(* ===== verification/PyVal.v ===== *)
(** * Dynamically typed Python values

    The values the checkpoint metadata and the row tags are made of, as far as
    the modelled code inspects them: [None], booleans, integers, floats,
    strings, bytes, lists, tuples and dicts, and any other object.  A dict is
    an association list with distinct keys, in insertion order. *)

From S2P Require Import Prelude.

(** A float: a finite [mant * 2^exp], an infinity or a NaN. *)
Inductive pyfloat := Fin (mant exp : Z) | Inf (negative : bool) | NaN.

#[warnings="-register-all"]
Inductive PyVal :=
| VNone
| VBool (b : bool)
| VInt (z : Z)
| VFloat (f : pyfloat)
| VStr (s : string)
| VBytes (s : string)
| VList (l : list PyVal)
| VTuple (l : list PyVal)
| VDict (d : list (PyVal * PyVal))
| VObj (id : Z).

(** [key == s] for a string [s]. *)
Definition is_str (s : string) (v : PyVal) : bool :=
  match v with VStr s' => String.eqb s' s | _ => false end.

(** [d.get(s)] for a string key. *)
Definition dict_get (s : string) (d : list (PyVal * PyVal)) : option PyVal :=
  match List.find (fun kv => is_str s kv.1) d with
  | Some kv => Some kv.2
  | None => None
  end.

(** [s in d] for a string key. *)
Definition has_key (s : string) (d : list (PyVal * PyVal)) : bool :=
  existsb (fun kv => is_str s kv.1) d.

(** [d[s] = v] for a string key, in place when the key is present. *)
Fixpoint dict_set (s : string) (v : PyVal) (d : list (PyVal * PyVal)) : list (PyVal * PyVal) :=
  match d with
  | [] => [(VStr s, v)]
  | (k, w) :: d' => if is_str s k then (k, v) :: d' else (k, w) :: dict_set s v d'
  end.

(** [d[s]]. *)
Definition dict_index (s : string) (d : list (PyVal * PyVal)) : res PyVal :=
  match dict_get s d with Some v => Ok v | None => Raise KeyError end.

(** [v == n] for an integer [n]: booleans and floats compare numerically. *)
Definition eq_int (v : PyVal) (n : Z) : bool :=
  match v with
  | VInt z => z =? n
  | VBool b => Z.b2z b =? n
  | VFloat (Fin m e) => if 0 <=? e then m * 2 ^ e =? n else m =? n * 2 ^ (- e)
  | _ => false
  end.

(** The value of a number: [True] is 1. *)
Definition as_num (v : PyVal) : option pyfloat :=
  match v with
  | VBool b => Some (Fin (Z.b2z b) 0)
  | VInt z => Some (Fin z 0)
  | VFloat f => Some f
  | _ => None
  end.

(** [x == y] on floats: a NaN differs from itself. *)
Definition float_eqb (x y : pyfloat) : bool :=
  match x, y with
  | Fin m e, Fin m' e' => m * 2 ^ (e - Z.min e e') =? m' * 2 ^ (e' - Z.min e e')
  | Inf b, Inf b' => Bool.eqb b b'
  | _, _ => false
  end.

(** [a == b].  Dicts compare without regard to order.  Containers compare their
    elements by [==] alone: that an element is the same object is not known. *)
Fixpoint py_eq (a b : PyVal) {struct a} : bool :=
  let eq_list := fix go (l m : list PyVal) {struct l} : bool :=
    match l, m with
    | [], [] => true
    | x :: l', y :: m' => py_eq x y && go l' m'
    | _, _ => false
    end in
  match a, b with
  | VNone, VNone => true
  | VStr s, VStr t | VBytes s, VBytes t => String.eqb s t
  | VList l, VList m | VTuple l, VTuple m => eq_list l m
  | VDict d, VDict e =>
      (length d =? length e)%nat
      && (fix go (d : list (PyVal * PyVal)) : bool :=
            match d with
            | [] => true
            | (k, v) :: d' => existsb (fun kv => py_eq k kv.1 && py_eq v kv.2) e && go d'
            end) d
  | VObj i, VObj j => i =? j
  | _, _ =>
      match as_num a, as_num b with
      | Some x, Some y => float_eqb x y
      | _, _ => false
      end
  end.

(** [bool(v)]. *)
Definition truthy (v : PyVal) : bool :=
  match v with
  | VNone => false
  | VBool b => b
  | VInt z => negb (z =? 0)
  | VFloat (Fin m _) => negb (m =? 0)
  | VFloat _ => true
  | VStr s | VBytes s => negb (String.eqb s "")
  | VList l | VTuple l => negb (bool_decide (l = []))
  | VDict d => negb (bool_decide (d = []))
  | VObj _ => true
  end.

(** [list(v)]: what a [for] loop over [v] visits. *)
Definition py_iter (v : PyVal) : res (list PyVal) :=
  match v with
  | VList l | VTuple l => Ok l
  | VDict d => Ok d.*1
  | VStr s => Ok ((fun a => VStr (String a "")) <$> String.list_ascii_of_string s)
  | VBytes s => Ok ((fun a => VInt (Z.of_N (Ascii.N_of_ascii a))) <$> String.list_ascii_of_string s)
  | _ => Raise TypeError
  end.

(** [hash(v)] exists. *)
Fixpoint hashable (v : PyVal) : bool :=
  match v with
  | VList _ | VDict _ => false
  | VTuple l => (fix go (l : list PyVal) : bool :=
                   match l with [] => true | x :: l' => hashable x && go l' end) l
  | _ => true
  end.

(** [v in xs] for a set or list of values. *)
Definition py_in (v : PyVal) (xs : list PyVal) : bool := existsb (fun x => py_eq x v) xs.

(** [isinstance(v, int)]: a [bool] is an [int]. *)
Definition as_int (v : PyVal) : option Z :=
  match v with VInt z => Some z | VBool b => Some (Z.b2z b) | _ => None end.

(** [set(d) == names]. *)
Definition exact_keys (d : list (PyVal * PyVal)) (names : list string) : bool :=
  forallb (fun kv => existsb (fun s => is_str s kv.1) names) d
  && forallb (fun s => existsb (fun kv => is_str s kv.1) d) names.

(** [set(d) - names] is empty. *)
Definition known_keys (d : list (PyVal * PyVal)) (names : list string) : bool :=
  forallb (fun kv => existsb (fun s => is_str s kv.1) names) d.

Definition opt_val {A} (f : A -> PyVal) (o : option A) : PyVal :=
  match o with Some x => f x | None => VNone end.

(** [list(dict.fromkeys(xs))]: the first occurrences, in order. *)
Fixpoint fromkeys (seen xs : list string) : list string :=
  match xs with
  | [] => []
  | x :: xs' => if decide (x ∈ seen) then fromkeys seen xs'
                else x :: fromkeys (x :: seen) xs'
  end.

(** A dict literal with string keys. *)
Definition str_dict (d : list (string * PyVal)) : PyVal :=
  VDict (List.map (fun '(k, v) => (VStr k, v)) d).

Lemma dict_get_cons k k' v d :
  dict_get k ((VStr k', v) :: d) = if decide (k' = k) then Some v else dict_get k d.
Proof.
  unfold dict_get. cbn. destruct (decide (k' = k)) as [->|Hne].
  - by rewrite String.eqb_refl.
  - by rewrite (proj2 (String.eqb_neq k' k)).
Qed.

Lemma dict_get_set k k' v d : dict_get k (dict_set k' v d) = if decide (k' = k) then Some v else dict_get k d.
Proof.
  induction d as [|[k0 w] d IH]; cbn [dict_set]; [apply dict_get_cons|]. unfold is_str at 1. destruct k0 as [| | | |s| | | | |];
    try (unfold dict_get in *; cbn; exact IH). destruct (String.eqb_spec s k') as [->|Hne].
  - rewrite !dict_get_cons. by destruct (decide _).
  - rewrite !dict_get_cons, IH. destruct (decide (s = k)) as [->|]; [|done]. by rewrite decide_False.
Qed.

(** ** Sequencing over a list

    [traverse f l] runs [f] on the elements in order and stops at the first
    exception. *)
Fixpoint traverse {A B} (f : A -> res B) (l : list A) : res (list B) :=
  match l with
  | [] => Ok []
  | x :: l' => y ← f x; ys ← traverse f l'; Ok (y :: ys)
  end.

(** [for x in l: f(x)], for a body that only checks. *)
Fixpoint for_each {A} (f : A -> res unit) (l : list A) : res unit :=
  match l with
  | [] => Ok tt
  | x :: l' => _ ← f x; for_each f l'
  end.

Lemma traverse_Ok {A B} (f : A -> res B) l ys :
  traverse f l = Ok ys <-> Forall2 (fun x y => f x = Ok y) l ys.
Proof.
  revert ys. induction l as [|x l IH]; intros ys; cbn.
  - split; [by intros [= <-]|]. by inversion 1.
  - rewrite bind_Ok. split.
    + intros (y & Hy & Hr). apply bind_Ok in Hr as (ys' & Hys & [= <-]).
      constructor; [done|]. by apply IH.
    + inversion 1; subst. eexists. split; [done|]. apply bind_Ok.
      eexists. split; [by apply IH|done].
Qed.

Lemma for_each_raises {A} (f : A -> res unit) es l :
  (forall x, x ∈ l -> raises_only es (f x)) -> raises_only es (for_each f l).
Proof.
  induction l as [|x l IH]; intros Hf; cbn [for_each]; [done|].
  apply raises_bind; [apply Hf; left|]. intros _ _. apply IH. intros y Hy. apply Hf. by right.
Qed.

Lemma for_each_Ok {A} (f : A -> res unit) l :
  for_each f l = Ok tt <-> Forall (fun x => f x = Ok tt) l.
Proof.
  induction l as [|x l IH]; cbn.
  - split; auto.
  - rewrite bind_Ok, Forall_cons, <- IH. split.
    + intros ([] & ? & ?). done.
    + intros [? ?]. by exists tt.
Qed.

(** ** [dict.fromkeys] *)

Lemma fromkeys_spec xs : forall seen,
  (forall x, x ∈ fromkeys seen xs <-> x ∈ xs /\ x ∉ seen) /\ NoDup (fromkeys seen xs).
Proof.
  induction xs as [|y xs IH]; intros seen; cbn; [split; [set_solver|constructor]|].
  destruct (decide (y ∈ seen)) as [Hy|Hy].
  - destruct (IH seen) as [IH1 IH2]. split; [|done]. intros x. rewrite IH1. set_solver.
  - destruct (IH (y :: seen)) as [IH1 IH2]. split.
    + intros x. rewrite elem_of_cons, IH1.
      destruct (decide (x = y)) as [->|]; set_solver.
    + constructor; [rewrite IH1; set_solver|done].
Qed.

> [TASK REQUIREMENTS] Copy down every line of the entries containing the word "VBool".

> [ANSWER BELOW]
| VBool (b : bool)
  | VBool b => Z.b2z b =? n
  | VBool b => Some (Fin (Z.b2z b) 0)
  | VBool b => b
  match v with VInt z => Some z | VBool b => Some (Z.b2z b) | _ => None end.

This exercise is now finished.